|Matthew Henry's Concise Commentary|
61:1-4 David begins with prayers and tears, but ends with praise. Thus the soul, being lifted up to God, returns to the enjoyment of itself. Wherever we are, we have liberty to draw near to God, and may find a way open to the throne of grace. And that which separates us from other comforts, should drive us nearer to God, the fountain of all comfort. Though the heart is overwhelmed, yet it may be lifted up to God in prayer. Nay, I will cry unto thee, for by that means it will be supported and relieved. Weeping must quicken praying, and not deaden it. God's power and promise are a rock that is higher than we are. This rock is Christ. On the Divine mercy, as on a rock, David desired to rest his soul; but he was like a ship-wrecked sailor, exposed to the billows at the bottom of a rock too high for him to climb without help. David found that he could not be fixed on the Rock of salvation, unless the Lord placed him upon it. As there is safety in Him, and none in ourselves, let us pray to be led to and fixed upon Christ our Rock. The service of God shall be his constant work and business: all must make it so who expect to find God their shelter and strong tower. The grace of God shall be his constant comfort.

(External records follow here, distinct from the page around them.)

(** The numeric scan, wherever it stands before a minus sign, reports
    the comparison that follows the field after the sign. *)
Lemma numeric_scan_after_minus : forall sp2 f2 r5 op num n',
  all_in is_space sp2 -> all_in is_word f2 -> f2 <> [] -> stops is_word r5 ->
  match_op_number r5 = Some (op, num, n') ->
  forall pre skip, skip <= length pre ->
    In (f2, op, LNum (float_of_decimal num))
       (finditer match_numeric_comparison skip (pre ++ ch_minus :: sp2 ++ f2 ++ r5)).
Proof.
  intros sp2 f2 r5 op num n' Hsp Hf Hne Hr Hm.
  induction pre as [|c pre IH]; intros skip Hs.
  - assert (skip = 0) by (simpl in Hs; lia). subst skip.
    change ([] ++ ch_minus :: sp2 ++ f2 ++ r5) with (ch_minus :: sp2 ++ f2 ++ r5).
    rewrite finditer_step_none by (now apply match_numeric_comparison_nonword).
    rewrite finditer_pass.
    + pose proof (match_numeric_comparison_word f2 r5 op num n' Hf Hne Hr Hm) as Hw.
      destruct f2 as [|c2 f2]; [contradiction|].
      change ((c2 :: f2) ++ r5) with (c2 :: f2 ++ r5) in *.
      rewrite (finditer_step_some _ _ _ _ _ _ Hw). now left.
    + intros a1 a2 E Ha2. subst sp2. apply Forall_app in Hsp as [_ Hsp].
      destruct a2 as [|c a2]; [contradiction|]. inversion Hsp; subst.
      apply match_numeric_comparison_nonword. now apply space_not_word.
  - change ((c :: pre) ++ ch_minus :: sp2 ++ f2 ++ r5)
      with (c :: pre ++ ch_minus :: sp2 ++ f2 ++ r5).
    destruct skip as [|k].
    + destruct (match_numeric_comparison (c :: pre ++ ch_minus :: sp2 ++ f2 ++ r5))
        as [[a len]|] eqn:E.
      * rewrite (finditer_step_some _ _ _ _ _ _ E). right. apply IH.
        apply match_numeric_comparison_spec in E as [m [rest [E [Hl Hn]]]].
        pose proof (no_minus_prefix_length m rest (c :: pre) (sp2 ++ f2 ++ r5) (eq_sym E) Hn).
        simpl in H. lia.
      * rewrite (finditer_step_none _ _ _ _ E). apply IH. lia.
    + rewrite finditer_step_skip. apply IH. simpl in Hs. lia.
Qed.

Lemma field_difference_is_value_comparison : forall rule_condition f1 f2 op k,
  In (f1, f2, op, k) (extract_field_differences rule_condition) ->
  In (f2, op, LNum k) (extract_value_comparisons rule_condition).
Proof.
  intros cond f1 f2 op k H. unfold extract_field_differences in H.
  apply finditer_In_match in H as [pre [s' [n [-> Hm]]]].
  apply match_field_difference_spec in Hm
    as [sp1 [sp2 [r5 [num [n' [-> [Hsp [Hf [Hne [Hr [Hm ->]]]]]]]]]]].
  unfold extract_value_comparisons. apply in_or_app. left.
  replace (pre ++ f1 ++ sp1 ++ ch_minus :: sp2 ++ f2 ++ r5)
    with ((pre ++ f1 ++ sp1) ++ ch_minus :: sp2 ++ f2 ++ r5)
    by (now rewrite <- !app_assoc).
  eapply numeric_scan_after_minus; eauto. lia.
Qed.

(** ** The rows of a DataSet result *)

Lemma dedup_acc_In : forall (A : Type) (same : A -> A -> bool) (l acc : list A) x,
  In x (fold_left (fun acc x => if existsb (same x) acc then acc else acc ++ [x]) l acc) ->
  In x acc \/ In x l.
Proof.
  intros A same. induction l as [|y l IH]; simpl; intros acc x H; [now left|].
  apply IH in H. destruct H as [H|H]; [|now right; right].
  destruct (existsb (same y) acc); [now left|].
  apply in_app_or in H. destruct H as [H|[->|[]]]; [now left|now right; left].
Qed.

Lemma dedup_In : forall (A : Type) (same : A -> A -> bool) (l : list A) x,
  In x (dedup same l) -> In x l.
Proof.
  intros A same l x H. apply dedup_acc_In in H. now destruct H as [[]|H].
Qed.

Lemma tag_rows : forall rule_id rule_desc df,
  rows (tag rule_id rule_desc df) = map (tag_row (columns df) rule_id rule_desc) (rows df).
Proof.
  intros rule_id rule_desc df. unfold tag, tag_row, set_column. simpl.
  now rewrite map_map.
Qed.
Definition handleNodePointerDown s (dom : Dom num) (e : PointerEvent num)
    (note : Note num) : State num * list (Call num) :=
  let s1 := set_wasNodeSelectedRef (JSSet.has (selectedNodeIds s) (id note)) s in
  if ToolMode_eqb (mode s) CONNECT then
    if truthyId (linkSourceId s) && differsFrom (linkSourceId s) (id note) then
      let calls :=
        match linkSourceId s with
        | Some src =>
            match findNote (notes s) src with
            | Some source =>
                [onUpdateNotes [withLinks source (toggleLink (links source) (id note))]]
            | None => []
            end
        | None => []
        end in
      (setLinkSourceId None s1, calls)
    else (setLinkSourceId (Some (id note)) s1, [])
  else
    let newSelection :=
      if negb (JSSet.has (selectedNodeIds s) (id note)) then
        if negb (shiftKey e) then JSSet.of_list [id note]
        else JSSet.add (selectedNodeIds s) (id note)
      else selectedNodeIds s in
    let s2 := s1 |> setSelectedNodeIds newSelection
                 |> setSelectionMenuPos None
                 |> setActiveNodeId None in
    if negb (isLayoutLocked s) && negb (ToolMode_eqb (mode s) PAN)
       && negb (ToolMode_eqb (mode s) SELECT)
    then
      let coords := getPointerPosition dom e in
      let nodesToDrag :=
        if JSSet.has newSelection (id note) then JSSet.to_list newSelection
        else [id note] in
      let '(offsets, overrides, newActiveDragIds) :=
        seedDrag (notes s) coords nodesToDrag in
      (s2 |> set_pointerStartPos (mkPoint (clientX e) (clientY e))
          |> set_dragStartOffsets offsets
          |> setActiveDragIds newActiveDragIds
          |> setDragOverrides overrides
          |> set_isDraggingRef true,
       [])
    else (s2, []).

Definition handleNodeDoubleClick s (note : Note num) : State num * list (Call num) :=
  (setActiveNodeId (Some (id note)) s, []).

(** Defined by the component but passed to no element: see [step]. *)
Definition handleNodePointerUp `{Hypot num} s (dom : Dom num) (e : PointerEvent num)
    (noteId : string) : State num * list (Call num) :=
  let dist := nhypot (clientX e - px (pointerStartPos s))
                     (clientY e - py (pointerStartPos s)) in
  if (dist <? ofZ 5) && negb (ToolMode_eqb (mode s) CONNECT) then
    let s1 :=
      if wasNodeSelectedRef s && JSSet.has (selectedNodeIds s) noteId then
        if shiftKey e then setSelectedNodeIds (JSSet.delete (selectedNodeIds s) noteId) s
        else s
      else s in
    let s2 :=
      if Nat.ltb 1 (JSSet.size (selectedNodeIds s)) && JSSet.has (selectedNodeIds s) noteId
      then
        match findNote (notes s) noteId with
        | Some note => setSelectionMenuPos (Some (toScreenCoords s dom (x note) (y note))) s1
        | None => s1
        end
      else s1 in
    (s2, [])
  else (s, []).

(** [activeTag] is [document.activeElement?.tagName]; the test is the guard
    inside the Delete/Backspace branch. *)
Definition isTextInput (activeTag : option string) : bool :=
  match activeTag with
  | Some t => String.eqb t "INPUT" || String.eqb t "TEXTAREA"
  | None => false
  end.

Definition handleKeyDown s (key : string) (activeTag : option string)
    : State num * list (Call num) :=
  if Nat.ltb 0 (JSSet.size (selectedNodeIds s))
     && (String.eqb key "Delete" || String.eqb key "Backspace")
     && isTextInput activeTag
  then (s, [])
  else
    let '(s1, calls) :=
      if Nat.ltb 0 (JSSet.size (selectedNodeIds s))
         && (String.eqb key "Delete" || String.eqb key "Backspace")
      then (s |> setSelectedNodeIds JSSet.empty
              |> setSelectionMenuPos None
              |> setActiveNodeId None,
            [onDeleteNotes (JSSet.to_list (selectedNodeIds s))])
      else (s, []) in
    let s2 :=
      if String.eqb key "Escape" then
        s1 |> setSelectedNodeIds JSSet.empty
           |> setActiveNodeId None
           |> setSelectionMenuPos None
           |> setLinkSourceId None
           |> setMode DEFAULT
      else s1 in
    (s2, calls).

Definition onWheel s (deltaY : num) : State num * list (Call num) :=
  let scale := if ofZ 0 <? deltaY then lit_1_05 else lit_0_95 in
  let prev := viewBox s in
  (setViewBox (mkBox (bx prev) (by_ prev) (bw prev * scale) (bh prev * scale)) s, []).

(** The [useEffect] keyed on [notes]; it runs after the render that first
    sees the new list. *)
Definition dragCommitEffect s : State num :=
  if dragCommitRef s then
    s |> setDragOverrides JSMap.empty
      |> setActiveDragIds JSSet.empty
      |> set_dragCommitRef false
  else s.

(** The parent passes a new [notes] array: the render with it, then the
    effect. *)
Definition receiveNotes s (notes' : list (Note num)) : State num :=
  dragCommitEffect (set_notes notes' s).

(** [activeNode] of the render. *)
Definition activeNode s : option (Note num) :=
  match activeNodeId s with
  | Some k => if negb (String.eqb k "") then findNote (notes s) k else None
  | None => None
  end.

(** Buttons of the toolbar, the detail card and the bulk menu. *)
Inductive Button : Type :=
| LockButton
| ModeButton (m : ToolMode)      (* Pan, Selection and Box Select tools *)
| ConnectButton
| DetailClose
| DetailEdit
| DetailDelete
| MenuCopy
| MenuDelete.

Definition onClick s (b : Button) : State num * list (Call num) :=
  match b with
  | LockButton => (setIsLayoutLocked (negb (isLayoutLocked s)) s, [])
  | ModeButton m => (setMode m s, [])
  | ConnectButton =>
      (s |> setMode (if ToolMode_eqb (mode s) CONNECT then DEFAULT else CONNECT)
         |> setLinkSourceId None,
       [])
  | DetailClose | DetailEdit | DetailDelete =>
      match activeNode s, selectionMenuPos s with
      | Some n, None =>
          match b with
          | DetailClose => (setActiveNodeId None s, [])
          | DetailEdit => (s, [onSelectNote (id n)])
          | _ => (setActiveNodeId None s, [onDeleteNotes [id n]])
          end
      | _, _ => (s, [])
      end
  | MenuCopy | MenuDelete =>
      match selectionMenuPos s with
      | Some _ =>
          match b with
          | MenuCopy =>
              (setSelectionMenuPos None s,
               [onDuplicateNotes (JSSet.to_list (selectedNodeIds s))])
          | _ =>
              (s |> setSelectionMenuPos None |> setSelectedNodeIds JSSet.empty,
               [onDeleteNotes (JSSet.to_list (selectedNodeIds s))])
          end
      | None => (s, [])
      end
  end.

(** ** The component as wired in its JSX

    The [<svg>] carries [onPointerDown], [onPointerMove], [onPointerUp] and
    [onWheel]; a node group carries [onPointerDown] (which stops
    propagation) and [onDoubleClick] only, so a pointer-move or pointer-up
    over a node bubbles to the [<svg>] handlers. *)

Inductive Event : Type :=
| PointerDown (dom : Dom num) (e : PointerEvent num)
| PointerMove (dom : Dom num) (e : PointerEvent num)
| PointerUp (dom : Dom num) (e : PointerEvent num)
| Wheel (deltaY : num)
| NodePointerDown (dom : Dom num) (e : PointerEvent num) (note : Note num)
| NodeDoubleClick (note : Note num)
| KeyDown (key : string) (activeTag : option string)
| Click (b : Button)
| NotesChanged (notes' : list (Note num)).

Definition step s (ev : Event) : State num * list (Call num) :=
  match ev with
  | PointerDown dom e => handlePointerDown s dom e
  | PointerMove dom e => handlePointerMove s dom e
  | PointerUp dom e => handlePointerUp s dom e
  | Wheel deltaY => onWheel s deltaY
  | NodePointerDown dom e note => handleNodePointerDown s dom e note
  | NodeDoubleClick note => handleNodeDoubleClick s note
  | KeyDown key activeTag => handleKeyDown s key activeTag
  | Click b => onClick s b
  | NotesChanged notes' => (receiveNotes s notes', [])
  end.

(** The states passed through by a sequence of events, and the calls made. *)
Fixpoint run s (evs : list Event) : State num * list (Call num) :=
  match evs with
  | [] => (s, [])
  | ev :: evs' =>
      let '(s1, calls1) := step s ev in
      let '(s2, calls2) := run s1 evs' in
      (s2, calls1 ++ calls2)
  end.

(** [useState]/[useRef] initial values. *)
Definition initialState (notes : list (Note num)) : State num :=
  mkState notes (mkBox (ofZ 0) (ofZ 0) (ofZ 1200) (ofZ 800)) DEFAULT false
          JSSet.empty None None JSSet.empty JSMap.empty None None
          (mkPoint (ofZ 0) (ofZ 0)) false (mkPoint (ofZ 0) (ofZ 0))
          JSMap.empty false false.

(** [handleBatchUpdateNotes] of [App.tsx]: the store's merge by identifier. *)
Definition handleBatchUpdateNotes (prev updates : list (Note num)) : list (Note num) :=
  let updateMap := fold_left (fun m n => JSMap.set m (id n) n) updates JSMap.empty in
  map (fun n => match JSMap.get updateMap (id n) with
                | Some u => u
                | None => n
                end) prev.

End Handlers.

(** ** Concrete scenes used by the examples (binary64 numbers) *)

Module Scene.
Local Open Scope float_scope.

Definition note (k : string) (nx ny : float) (l : list string) : Note float :=
  mkNote k "" "" [] false 0 0 nx ny l.

(** A ready DOM: identity CTM, a 600 by 400 pixel container. *)
Definition dom600 : Dom float :=
  mkDom (Some (mkCTM 1 1 0 0)) (Some (mkContainer 600 600 400)).

Definition at_ (cx cy : float) : PointerEvent float := mkPointerEvent cx cy false.
Definition shift_at (cx cy : float) : PointerEvent float := mkPointerEvent cx cy true.

Definition nA : Note float := note "a" 100 100 [].
Definition nB : Note float := note "b" 300 100 [].
Definition nC : Note float := note "c" 300 300 [].
End Scene.

(** A scene for the keyboard handler: note [a] selected, the Connect tool
    active with [a] armed as link source. *)
Module KeyScene.
Import Scene.
Definition s0 : State float :=
  initialState [nA; nB]
    |> setSelectedNodeIds (JSSet.of_list ["a"])
    |> setMode CONNECT
    |> setLinkSourceId (Some "a").
End KeyScene.

(** Scenes for panning: the Default tool with nothing dragged, the pointer
    pressed on the empty canvas at (300, 200); the view box is 1200 wide in
    the first scene and 600 wide in the second, over 600 device pixels. *)
Module PanScene.
Import Scene.
Local Open Scope float_scope.
Definition pressed (w : float) : State float :=
  fst (step (setViewBox (mkBox 0 0 w 800) (initialState [nA]))
            (PointerDown dom600 (at_ 300 200))).
Definition wide : State float := pressed 1200.
End PanScene.
(** X28.  The fallback schedules [{1: 0.06}] for [hobc] and [{1: 0.01}] for
    [lube], written in the lookups of [run_scenario], are never used: the
    normalisation loop has by then given a product without a growth schedule
    the schedule [{1: 0.05}], so its volumes grow by 5% a year. *)
Theorem run_scenario_growth_fallbacks_unused np_irr float_pow
    (d : DealerOutlet) (s : Scenario) (r : Results) (s' : Scenario) :
  run_scenario np_irr float_pow d s = (Ok r, s') ->
  (default_growth_rates s !! "hobc"%string = None ->
   forall y, (0 <= y <= res_years r)%Z ->
     exists v, yd_hobc_sales (res_yearly_data r) !! y = Some v
               /\ v == hobc_sales d * 365 * (1 + (5 # 100)) ^ y)
  /\ (default_growth_rates s !! "lube"%string = None ->
      forall y, (0 <= y <= res_years r)%Z ->
        exists v, yd_lube_sales (res_yearly_data r) !! y = Some v
                  /\ v == lube_sales d * 365 * (1 + (5 # 100)) ^ y).
Proof.
  intros Hrun.
  apply run_scenario_Ok in Hrun as (-> & Hbody & Hint & Hyears & _).
  destruct (run_scenario_body_products _ _ _ _ _ Hbody)
    as (years & Hyr & _ & _ & Hs3 & Hs4 & _).
  rewrite Hint in Hyr. cbn [as_int] in Hyr. injection Hyr as <-. rewrite Hyears.
  split; intros Hnone.
  - apply (missing_growth_schedule s "hobc" (6 # 100) _ _ _
             ltac:(unfold products; repeat constructor) Hnone Hs3).
  - apply (missing_growth_schedule s "lube" (1 # 100) _ _ _
             ltac:(unfold products; repeat constructor) Hnone Hs4).
Qed.

Lemma run_scenario_growth_fallbacks_unused_witness :
  exists r s',
    run_scenario no_irr unit_pow test_dealer mixed_scenario = (Ok r, s')
    /\ exists v, yd_lube_sales (res_yearly_data r) !! 2%Z = Some v
                 /\ v == 50 * 365 * (1 + (5 # 100)) ^ 2.
Proof.
  destruct (run_scenario no_irr unit_pow test_dealer mixed_scenario) as [[r|e] s'] eqn:E;
    [|vm_compute in E; discriminate].
  assert (Hyears : res_years r = 3%Z).
  { destruct (run_scenario_Ok _ _ _ _ _ _ E) as (_ & _ & _ & Hy & _). exact Hy. }
  destruct (run_scenario_growth_fallbacks_unused no_irr unit_pow _ _ _ _ E) as [_ Hlube].
  destruct (Hlube eq_refl 2%Z) as (v & Hv & Hval); [rewrite Hyears; lia|].
  exists r, s'. split; [reflexivity|]. exists v. split; [exact Hv | exact Hval].
Defined.

(** ** utils.py *)

Lemma fix_product_lookup (d : gmap string schedule) (q p : string) :
  fix_product d q !! p
  = if decide (p = q) then Some (fixed_schedule (d !! q)) else d !! p.
Proof.
  unfold fix_product, fixed_schedule. destruct (decide (p = q)) as [->|Hne].
  - destruct (d !! q) as [[m|v]|] eqn:E; [exact E | apply lookup_insert_eq ..].
  - destruct (d !! q) as [[m|v]|]; [reflexivity | now apply lookup_insert_ne ..].
Qed.

Lemma fixed_schedule_idem (e : option schedule) :
  fixed_schedule (Some (fixed_schedule e)) = fixed_schedule e.
Proof. destruct e as [[m|v]|]; reflexivity. Qed.
(** ** The loop body, line by line *)

Lemma lstrip_blank (s : string) :
  string_forallb is_bytes_space s = true -> lstrip s = EmptyString.
Proof.
  induction s as [|c r IH]; cbn [string_forallb lstrip]; [reflexivity|].
  destruct (is_bytes_space c); [exact IH | discriminate].
Qed.

Lemma rstrip_keeps_head (c : ascii) (r : string) :
  is_bytes_space c = false -> nonempty (rstrip (String c r)) = true.
Proof.
  intros Hc. cbn [rstrip]. destruct (rstrip r); [now rewrite Hc | reflexivity].
Qed.

(** [line.strip()] is empty exactly when every byte is whitespace. *)
Lemma strip_nonempty (s : string) :
  nonempty (strip s) = negb (string_forallb is_bytes_space s).
Proof.
  unfold strip.
  induction s as [|c r IH]; cbn [string_forallb lstrip]; [reflexivity|].
  destruct (is_bytes_space c) eqn:Hc; [exact IH|].
  now rewrite rstrip_keeps_head.
Qed.

(** The loop body in closed form. *)
Lemma consume_line_unfold (line : string) :
  consume_line line
  = if string_forallb is_bytes_space line
    then Ok (fragment (VStr EmptyString) "stop")
    else line_outcome (loads_line line).
Proof.
  unfold consume_line. rewrite strip_nonempty.
  destruct (string_forallb is_bytes_space line); cbn [negb]; [reflexivity|].
  unfold loads_line, line_outcome.
  destruct (decode_utf8 line) as [text|e]; cbn [bind]; [|reflexivity].
  destruct (json_loads text) as [v|e]; cbn [bind]; [|reflexivity].
  destruct v as [| | | | | |d]; cbn [get bind]; try reflexivity.
  unfold object_text, object_done.
  destruct (dict_lookup "message" d) as [[| | | | |l|m]|]; reflexivity.
Qed.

Verse 4. - I will abide in thy tabernacle forever. As the psalmist is in exile, at "the end of the earth" (ver. 2), the literal "tabernacle" cannot be intended. A spiritual abiding in the heavenly dwelling, whereof the tabernacle was a type, must be meant (comp. Psalm 18:11). I will trust in the covert of thy wings (comp. Psalm 17:8; Psalm 36:7; Psalm 57:1; Psalm 63:7; Psalm 91:4). The origin of the metaphor is hardly to be sought in the outspread wings of the cherubim on the mercy seat; rather in the brooding wings of birds protecting and defending their young (Deuteronomy 32:11; Matthew 23:37).
Gill's Exposition of the Entire Bible
I will abide in thy tabernacle for ever,.... Under the protection of the Lord, as in a shepherd's tent, or as in one belonging to a general of an army, where are fulness and safety; See Gill on Psalm 27:5; or else the tabernacle of the congregation is meant; the house of God, the place of divine and public worship, where he desired and determined always to continue, Psalm 23:6; or else the tabernacle which was prefigured by that below, where he knew he should dwell to all eternity. Kimchi, by "for ever", understands a long time; and Jarchi explains it both of this world and of the world to come; which is true, understanding the tabernacle of the church below, and the church above;
I will trust in the covert of thy wings. Or, "in" or "into the secret of thy wings" (z); this he determined to make his refuge for the present time, and while in this world; See Gill on Psalm 57:1.
Selah; on this word; see Gill on Psalm 3:2.
(z) "in abscondito", Pagninus, Montanus; "in occultum", Junius & Tremellius.
Jamieson-Fausset-Brown Bible Commentary
4. I will abide—So I desire to do (compare Ps 23:6).
trust in the covert, &c.—make my refuge, in the shadow (compare Ps 17:8; 36:7).